The Company's international operations have outperformed their U.S. counterpart
during 2001.  The Company is continuing to pursue growth opportunities in Europe
and in Latin America through expansion of its major customer relationships and
project venture partnering opportunities.

The Company does not foresee any improvement in its estimated results of
operations for the fourth quarter of 2001.  Until U.S. industrial demand
increases, the Company's overall domestic operations should be expected to
remain weak.  Profitability should improve in 2002 assuming the slowdown in the
U.S. economy is short-lived, the

                                    Page 17


Company can execute on its international expansion program, and additional cost
savings are accomplished.

No assurances can be made that any of these anticipated results will actually be
achieved.  In addition, the Company disclaims any obligation to update any
forward-looking statements to reflect events or circumstances after the date
hereof.



LIQUIDITY AND CAPITAL RESOURCES

CASH FLOWS FROM OPERATIONS.  The Company's operations used $6,479,000 of net
--------------------------
cash during the first nine months of 2001 as compared to providing cash of
$26,158,000 during the same period of 2000.  Changes in operating assets and
liabilities resulted in a net cash use of  $29,361,000 for the nine months ended
September 30, 2001, compared to a use of $738,000 for the same period in 2000.
Accounts receivable decreased by $6,577,000 for the first nine months of 2001,
which was offset by a reduction of $28,600,000 in cash proceeds from the
Company's Receivable Sale Facility, compared to an increase in accounts
receivable representing a use of  $6,331,000 in cash in the third quarter of
2000.  Reductions in 2001 in inventory of $15,670,000 represented a source of
cash.  However, decreases in accounts payable and accrued liabilities were also
a contributing factor to the overall change.  Decreases in accounts payable and
accrued liabilities were $24,699,000 for the nine month period ended September
30, 2001, as compared to $11,719,000 for the comparable 2000 period.  Net income
of $706,000 for the  first nine months of 2001 compared to net income of
$5,119,000 for the comparable 2000 period also increased the amount of cash used
by operations.

CASH FLOWS FROM INVESTING ACTIVITIES.  During the nine month period ended
------------------------------------
September 30, 2001, net cash used by investing activities was $3,841,000 as
compared to $26,949,000 for the same period in 2000.  The difference in these
two periods is primarily due to a reduction in payments for property, plant and
equipment in 2001.  The Company's total payments for property, plant and
equipment in the first nine months of 2001 decreased to $6,054,000, as compared
to $25,824,000 in the first nine months of 2000.  Total capital expenditures for
property, plant and equipment in 2001 are expected to approximate $12,000,000.

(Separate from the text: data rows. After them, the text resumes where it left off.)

(* ===== verification/SingleWriter.v ===== *)
(** Concurrent transactions on one writer, packages/transactor/src:
    [runInTransactionSingle] and [commit] of shard-writer.ts under the mutex
    of async-mutex.ts, as single-writer-transactor.ts runs them.

    The functions run interleaved, one context call at a time; the commit is
    two steps with the mutex held in between, [EApply] until the store has
    landed the rows and [EPublish] for what follows the store's answer. *)
From Stdlib Require Import ZArith Lia Sorted.
From stdpp Require Import base list sets strings.
From S2P Require Import Prelude JsBase JsText Float64 Values ValuesJson KeyCodec KeyRanges IdCodec DocStore SqliteDocStore Transactor.

Section system.
Context {S : Type} `{!DocStore S} {T : Type}.

(** What a writer is built with. *)
Record config := Config { cf_shardId : jsstr; cf_headroom : headroom_limits }.

(** [{ ...defaultHeadroom, ...options.headroom }] *)
Definition merged_headroom (cf : config) (o : run_options) : headroom_limits :=
  HeadroomLimits (default (maxReads (cf_headroom cf)) (ro_maxReads o))
    (default (maxWrites (cf_headroom cf)) (ro_maxWrites o)).

Definition effective_shard (cf : config) (o : run_options) : jsstr := default (cf_shardId cf) (ro_shardId o).
Definition effective_retries (o : run_options) : Z := default 8 (ro_maxRetries o).

(** A running attempt. *)
Record active := Active
  { ac_fn : prog T; ac_options : run_options; ac_attempt : Z; ac_ctx : ctx; ac_rest : prog T }.

Inductive txn :=
  | Running (a : active)
  | Committing (a : active)
  | Done (r : res (commit_result T)).

(** The commit that holds the mutex and has landed in the store. *)
Record in_commit := InCommit { ic_txn : nat; ic_entries : list log_entry; ic_ts : Z }.

Record system := System { sy_writer : writer S; sy_txns : list txn; sy_commit : option in_commit }.

Definition begin_attempt (cf : config) (w : writer S) (fn : prog T) (o : run_options) (attempt : Z)
  : writer S * txn :=
  let snapshotTs := getLastCommittedTimestamp (w_oracle w) in
  (retain snapshotTs w,
   Running (Active fn o attempt (ctx_new snapshotTs (effective_shard cf o) (merged_headroom cf o)) fn)).

(** The [catch] and [finally] of an attempt: an optimistic conflict replays
    the function while attempts are left. *)
Definition fail_attempt (cf : config) (w : writer S) (a : active) (e : js_error) : writer S * txn :=
  let w := release (cx_snapshotTs (ac_ctx a)) w in
  if bool_decide (e = OccConflictError) && (ac_attempt a <? effective_retries (ac_options a))
  then begin_attempt cf w (ac_fn a) (ac_options a) (ac_attempt a + 1)
  else (w, Done (Throw e)).

Definition finish_attempt (w : writer S) (a : active) (r : commit_result T) : writer S * txn :=
  (release (cx_snapshotTs (ac_ctx a)) w, Done (Ok r)).

Inductive event :=
  | EBegin (fn : prog T) (o : run_options)
  | EOp (i : nat)
  | EFinish (i : nat)
  | EApply (i : nat)
  | EPublish.

Definition set_txn (sy : system) (i : nat) (wt : writer S * txn) : system :=
  System wt.1 (<[i := wt.2]> (sy_txns sy)) (sy_commit sy).

(** The function has returned or thrown without needing the mutex. *)
Definition finish (cf : config) (w : writer S) (a : active) : option (writer S * txn) :=
  match ac_rest a with
  | Raise e => Some (fail_attempt cf w a e)
  | Return v => if (uw_size (cx_staged (ac_ctx a)) =? 0)%nat
                then Some (finish_attempt w a (pure_read (ac_ctx a) v)) else None
  | _ => None
  end.

Definition apply_step (cf : config) (sy : system) (i : nat) (a : active) : system :=
  match commit_apply (sy_writer sy) (ac_ctx a) (ro_commitMeta (ac_options a)) with
  | Throw e => set_txn sy i (fail_attempt cf (sy_writer sy) a e)
  | Ok (ts, entries, w) => System w (<[i := Committing a]> (sy_txns sy)) (Some (InCommit i entries ts))
  end.

Definition publish_step (cf : config) (sy : system) (c : in_commit) (a : active) (v : T) : system :=
  let '(w, r) := commit_publish (sy_writer sy) (ac_ctx a) (ic_entries c) (ic_ts c) v (ro_origin (ac_options a)) in
  let wt := match r with Ok cr => finish_attempt w a cr | Throw e => fail_attempt cf w a e end in
  System wt.1 (<[ic_txn c := wt.2]> (sy_txns sy)) None.

Definition returned (a : active) : option T := match ac_rest a with Return v => Some v | _ => None end.

(** One step; [None] where the event is not enabled. *)
Definition sys_step (cf : config) (sy : system) (ev : event) : option system :=
  match ev with
  | EBegin fn o =>
      let '(w, t) := begin_attempt cf (sy_writer sy) fn o 0 in
      Some (System w (sy_txns sy ++ [t]) (sy_commit sy))
  | EOp i =>
      match sy_txns sy !! i with
      | Some (Running a) =>
          let '(c, p) := step_prog (w_store (sy_writer sy)) (ac_ctx a) (ac_rest a) in
          Some (set_txn sy i (sy_writer sy, Running (Active (ac_fn a) (ac_options a) (ac_attempt a) c p)))
      | _ => None
      end
  | EFinish i =>
      match sy_txns sy !! i with
      | Some (Running a) => set_txn sy i <$> finish cf (sy_writer sy) a
      | _ => None
      end
  | EApply i =>
      match sy_txns sy !! i, sy_commit sy with
      | Some (Running a), None =>
          match returned a with
          | Some _ => if (uw_size (cx_staged (ac_ctx a)) =? 0)%nat then None else Some (apply_step cf sy i a)
          | None => None
          end
      | _, _ => None
      end
  | EPublish =>
      match sy_commit sy with
      | Some c =>
          match sy_txns sy !! ic_txn c with
          | Some (Committing a) =>
              match returned a with Some v => Some (publish_step cf sy c a v) | None => None end
          | _ => None
          end
      | None => None
      end
  end.

Definition start (s : S) : system :=
  System (Writer s (oracle_new (ds_maxTimestamp s)) [] [] []) [] None.

(** What any schedule can reach. *)
Inductive reachable (cf : config) (s0 : S) : system -> Prop :=
  | reach_start : reachable cf s0 (start s0)
  | reach_step sy ev sy' : reachable cf s0 sy -> sys_step cf sy ev = Some sy' -> reachable cf s0 sy'.
End system.

(** The snapshot a transaction pins while it runs. *)
Definition live {T} (t : txn (T := T)) : option Z :=
  match t with Running a | Committing a => Some (cx_snapshotTs (ac_ctx a)) | Done _ => None end.

(** * The invariant *)

Section invariant.
Context {S : Type} `{!DocStore S} {T : Type} {valid : S -> Prop} `{!DocStoreLaws S valid} (cf : config).
Notation txns := (list (txn (T := T))).
Implicit Types (w : writer S) (l : txns) (a : active (T := T)).

Definition fresh_ctx (o : run_options) (ts : Z) : ctx :=
  ctx_new ts (effective_shard cf o) (merged_headroom cf o).

(** A landed commit that the ring does not show yet. *)
Definition in_flight (l : txns) (com : option in_commit) (id : doc_id) : Prop :=
  exists c a, com = Some c /\ l !! ic_txn c = Some (Committing a) /\ covers (cx_writeRanges (ac_ctx a)) id.

(** No recorded or landed commit after [t] covers the document. *)
Definition unwritten_since (w : writer S) (l : txns) (com : option in_commit) (t : Z) (id : doc_id) : Prop :=
  (forall rc, rc ∈ w_ring w -> t < rc_ts rc -> ~ covers (rc_writes rc) id) /\ ~ in_flight l com id.

(** A live attempt: the rest of its function, on what it has recorded, gives
    what the whole function gives at its snapshot. *)
Definition attempt_ok (w : writer S) (a : active (T := T)) : Prop :=
  let c := ac_ctx a in
  ctx_ok c /\ cx_snapshotTs c <= getLastCommittedTimestamp (w_oracle w) /\
  run_prog (w_store w) (fresh_ctx (ac_options a) (cx_snapshotTs c)) (ac_fn a) =
    run_prog (w_store w) c (ac_rest a).
Lemma flushed_latest_of s o s' id :
  flushed s o s' -> (forall u, u ∈ (fo_landed o).*1 -> ~ writes_key u id) -> ds_get s' id None = ds_get s id None.
Proof.
  intros [H1 H2 H3 H4 H5 H6] Hu. rewrite (get_latest s' id H1). apply H6.
  - split; [|lia]. rewrite H4. by apply increasing_last_le.
  - intros k u ts Hk _ _. apply Hu. by eapply list_elem_of_lookup_2.
Qed.

Lemma flushing_docs w l pen b holder u :
  ginv w l pen (CFlushing b) holder -> u ∈ bt_units b -> su_documents u <> [].
Proof.
  intros Hinv (k & Hk)%list_elem_of_lookup_1.
  destruct (gi_queue _ _ _ _ _ Hinv k u) as (a & _ & Hu); [by apply lookup_app_l_Some|].
  intros E. pose proof (uo_ids _ _ _ _ Hu) as Hids. rewrite E in Hids. apply (uo_nonempty _ _ _ _ Hu).
  unfold uw_entries, jm_values in Hids. by destruct (cx_staged (ac_ctx a)).
Qed.

Lemma flush_facts w l pen b holder o s' :
  ginv w l pen (CFlushing b) holder -> flushWithSplit (cf_shardId cf) (w_store w) (bt_units b) = (o, s') ->
  flush_ok (Some (cf_shardId cf)) (w_store w) (bt_units b) [] o s' /\ flushed (w_store w) o s'.
Proof.
  intros Hinv Hf. pose proof (gi_valid _ _ _ _ _ Hinv) as Hv.
  assert (Hd : forall u, u ∈ bt_units b -> su_documents u <> []) by (intros u; by eapply flushing_docs).
  pose proof (flush_loop_ok _ _ _ _ _ _ _ Hv Hd Hf) as Hok. split; [done|]. by eapply flush_flushed.
Qed.

(** Reads and chains survive the landing of units they were checked against. *)
Lemma reader_ok_flush s o s' q q' c :
  flushed s o s' -> cx_snapshotTs c <= ds_maxTimestamp s ->
  (forall u, u ∈ (fo_landed o).*1 -> u ∈ q) -> (forall u, u ∈ q' -> u ∈ q) -> (forall u, u ∈ q -> unit_covered u) ->
  reader_ok s q c -> reader_ok s' q' c.
Proof.
  intros Hf Hle Hl Hq Hcov Hr id Hid. destruct (Hr id Hid) as [H1 H2]. split; [|auto].
  rewrite (fl_before _ _ _ Hf) by done. rewrite H1. symmetry. apply (flushed_latest_of s o); [done|].
  intros u Hu Hw. apply (H2 u); [by apply Hl|]. apply writes_key_covers; [|done]. apply Hcov. by apply Hl.
Qed.

Lemma chained_flush s o s' q q' docs :
  flushed s o s' -> (forall u, u ∈ (fo_landed o).*1 -> u ∈ q) -> (forall u, u ∈ q' -> u ∈ q) ->
  chained s q docs -> chained s' q' docs.
Proof.
  intros Hf Hl Hq Hc e He. destruct (Hc e He) as [(prev & Hg & Hp) Hn]. split; [|auto]. exists prev. split; [|done].
  rewrite (flushed_latest_of s o); [done|done|]. intros u Hu. apply Hn. by apply Hl.
Qed.

Lemma flush_inv w l pen b holder o s' :
  ginv w l pen (CFlushing b) holder -> flushWithSplit (cf_shardId cf) (w_store w) (bt_units b) = (o, s') ->
  ginv (with_store w s') l pen (CLanded b o) holder.
Proof.
  intros Hinv Hflush. destruct (flush_facts _ _ _ _ _ _ _ Hinv Hflush) as [[(rej & Hrej & Hperm) Hsub _] Hf].
  pose proof Hinv as [Hv Hck Hcnt Hr Hat Hsn Hq Hcov Hnd Haw Hb Hout Hst]. simpl in Hck.
  set (L := getLastCommittedTimestamp (w_oracle w)) in *.
  assert (Hland : forall u, u ∈ (fo_landed o).*1 -> u ∈ bt_units b) by (intros u; by apply sublist_subseteq).
  assert (Hsnap : forall j t a, l !! j = Some t -> gactive t = Some a -> cx_snapshotTs (ac_ctx a) <= ds_maxTimestamp (w_store w)).
  { intros j t a Hj Ha. destruct (Hat j t a Hj Ha) as [(_ & H & _) _]. rewrite Hck. done. }
  assert (Hnew : forall id, (forall ut, ut ∈ fo_landed o -> ~ covers (su_writes ut.1) id) ->
            forall u, u ∈ (fo_landed o).*1 -> ~ writes_key u id).
  { intros id Hno u Hu Hw. pose proof Hu as (ut & -> & Hut)%list_elem_of_fmap. apply (Hno ut Hut).
    apply writes_key_covers; [|done]. apply Hcov, elem_of_app. left. by apply Hland. }
  split; cbn [with_store w_store w_oracle w_ring w_active]; try done.
  - apply Hf.
  - change (increasing_above L (fo_landed o).*2 /\ ds_maxTimestamp s' = default L (last (fo_landed o).*2)).
    rewrite <- Hck. split; apply Hf.
  - intros j t a Hj Ha. destruct (Hat j t a Hj Ha) as [(Bok & Ble & Brun) Hw]. split; [|done].
    unfold attempt_ok. cbn [w_store w_oracle]. split_and!; [done|done|].
    assert (Hb4 : forall id, ds_get s' id (Some (cx_snapshotTs (ac_ctx a))) = ds_get (w_store w) id (Some (cx_snapshotTs (ac_ctx a)))).
    { intros id. apply Hf. by eapply Hsnap. }
    rewrite !(run_ext (w_store w) s'); [done|done|done|apply ctx_new_ok|done].
  - intros t id Ht [Hu1 Hu2]. cbn [w_ring landed] in *. specialize (Hnew id Hu2).
    rewrite (flushed_latest_of (w_store w) o s') by done.
    destruct (decide (t <= ds_maxTimestamp (w_store w))) as [Hle|Hgt].
    + rewrite (fl_before _ _ _ Hf) by done. apply Hsn; [|split; [done|by intros ? ?%not_elem_of_nil]].
      destruct Ht as [Ht|Ht]; [left; cbn in Ht; lia|by right].
    + assert (Hrange : ds_maxTimestamp (w_store w) <= t <= ds_maxTimestamp s').
      { destruct Ht as [Ht|Ht]; [cbn in Ht; lia|]. apply count_snap_ex in Ht as (j & x & Hj & Hx). unfold glive in Hx.
        destruct (gactive x) as [a|] eqn:Ea; [|done]. injection Hx as <-. destruct Hgt. by eapply Hsnap. }
      apply (fl_other _ _ _ Hf); [done|]. intros k u ts Hk _ _. apply Hnew. by eapply list_elem_of_lookup_2.
  - intros k u Hk. unfold queue in Hk. simpl in Hk.
    destruct (Hq (length (bt_units b) + k)%nat u) as (a & Ha & Hu).
    { unfold queue. rewrite lookup_app_r by (simpl; lia). simpl. rewrite <- Hk. f_equal. lia. }
    exists a. split; [done|]. unfold queue in *. simpl in Hu. rewrite take_app_add in Hu. cbn [unlanded app].
    assert (Hin : forall x, x ∈ bt_units b ++ take k (pending_units pen) -> unit_covered x).
    { intros x Hx. apply Hcov. unfold flushing_units. simpl. rewrite elem_of_app in *.
      destruct Hx as [?|?%elem_of_take]; [by left|right]. destruct H as (? & ? & _). by eapply list_elem_of_lookup_2. }
    destruct Hu as [U1 U2 U3 U4 U5 U6]. split; try done.
    + apply (reader_ok_flush (w_store w) o s' (bt_units b ++ take k (pending_units pen))); [done| | | |done|done].
      * by eapply (Hsnap _ _ _ Ha).
      * intros x Hx. apply elem_of_app. left. by apply Hland.
      * intros x Hx. apply elem_of_app. by right.
    + apply (chained_flush (w_store w) o s' (bt_units b ++ take k (pending_units pen))); [done| | |done].
      * intros x Hx. apply elem_of_app. left. by apply Hland.
      * intros x Hx. apply elem_of_app. by right.
  - simpl. rewrite Hrej. simpl. done.
  - intros i a v todo docs Hi. destruct (Hst i a v todo docs Hi) as [Hh [S1 S2 S3 S4 S5 S6]]. split; [done|].
    assert (Hq1 : forall x, x ∈ (fo_landed o).*1 -> x ∈ queue (CFlushing b) pen)
      by (intros x Hx; apply elem_of_app; left; by apply Hland).
    assert (Hq2 : forall x, x ∈ queue (CLanded b o) pen -> x ∈ queue (CFlushing b) pen)
      by (intros x Hx; apply elem_of_app; by right).
    split; try done.
    + apply (reader_ok_flush (w_store w) o s' (queue (CFlushing b) pen)); [done| |done|done| |done].
      * by eapply (Hsnap _ _ _ Hi).
      * intros x Hx. apply Hcov. by apply queue_in_flight in Hx.
    + by apply (chained_flush (w_store w) o s' (queue (CFlushing b) pen)).
Qed.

CASH FLOWS FROM FINANCING ACTIVITIES.  Net cash provided by financing activities
------------------------------------
was $10,586,000 for the nine month period ended September 30, 2001, as compared
to  $4,449,000 for the same period of 2000. As of  November 8, 2001, the Company
had $129,000,000 in indebtedness outstanding under its long-term revolving
credit facility and had approximately $28,000,000 available for borrowing.  In
addition, there were standby letters of credit outstanding with several banks
totaling $3,416,000.  The Company is currently able to use all of the borrowing
capacity available under its Credit Agreement within the limitations imposed
under the agreement by its debt covenants.

                                    Page 18


Uses of cash in financing activities for the first nine months in 2000 included
cash payments of $2,751,000 for dividends. Due to the Company's Board of
Directors' decision to suspend cash dividends on its common stock in February
2001, there were no dividend payments for the first nine months of 2001. During
the nine month period ended September 30, 2000, $9,120,000 was expended to
purchase 790,100 shares of the Company's common stock in open market
transactions. On June 7, 2001, the Company purchased 644,500 shares of its
common stock for a total consideration of $4,966,000, settling its forward share
repurchase agreement entered into in 2000.

AMENDMENT TO CREDIT FACILITY.  On October 26, 2001 the Company amended the terms
-----------------------------
of its revolving credit facility. The Third Amendment to the Second Amended and
Restated Credit Agreement (the "Third Amendment") reduced the maximum amount
which could be drawn down under the facility from $175,000,000 to $160,000,000,
increased the credit margins applied to alternate base rate loans and LIBOR
loans, and amended certain financial and other covenants. The Third Amendment
added provisions requiring the Company to prepay the facility from the proceeds
of certain debt or equity financings - the facility indebtedness would be
reduced by an amount equal to 100% of the proceeds from any permitted debt
issuance and 25% of the proceeds from any equity offering. The facility is
currently scheduled to expire by its terms on December 31, 2003.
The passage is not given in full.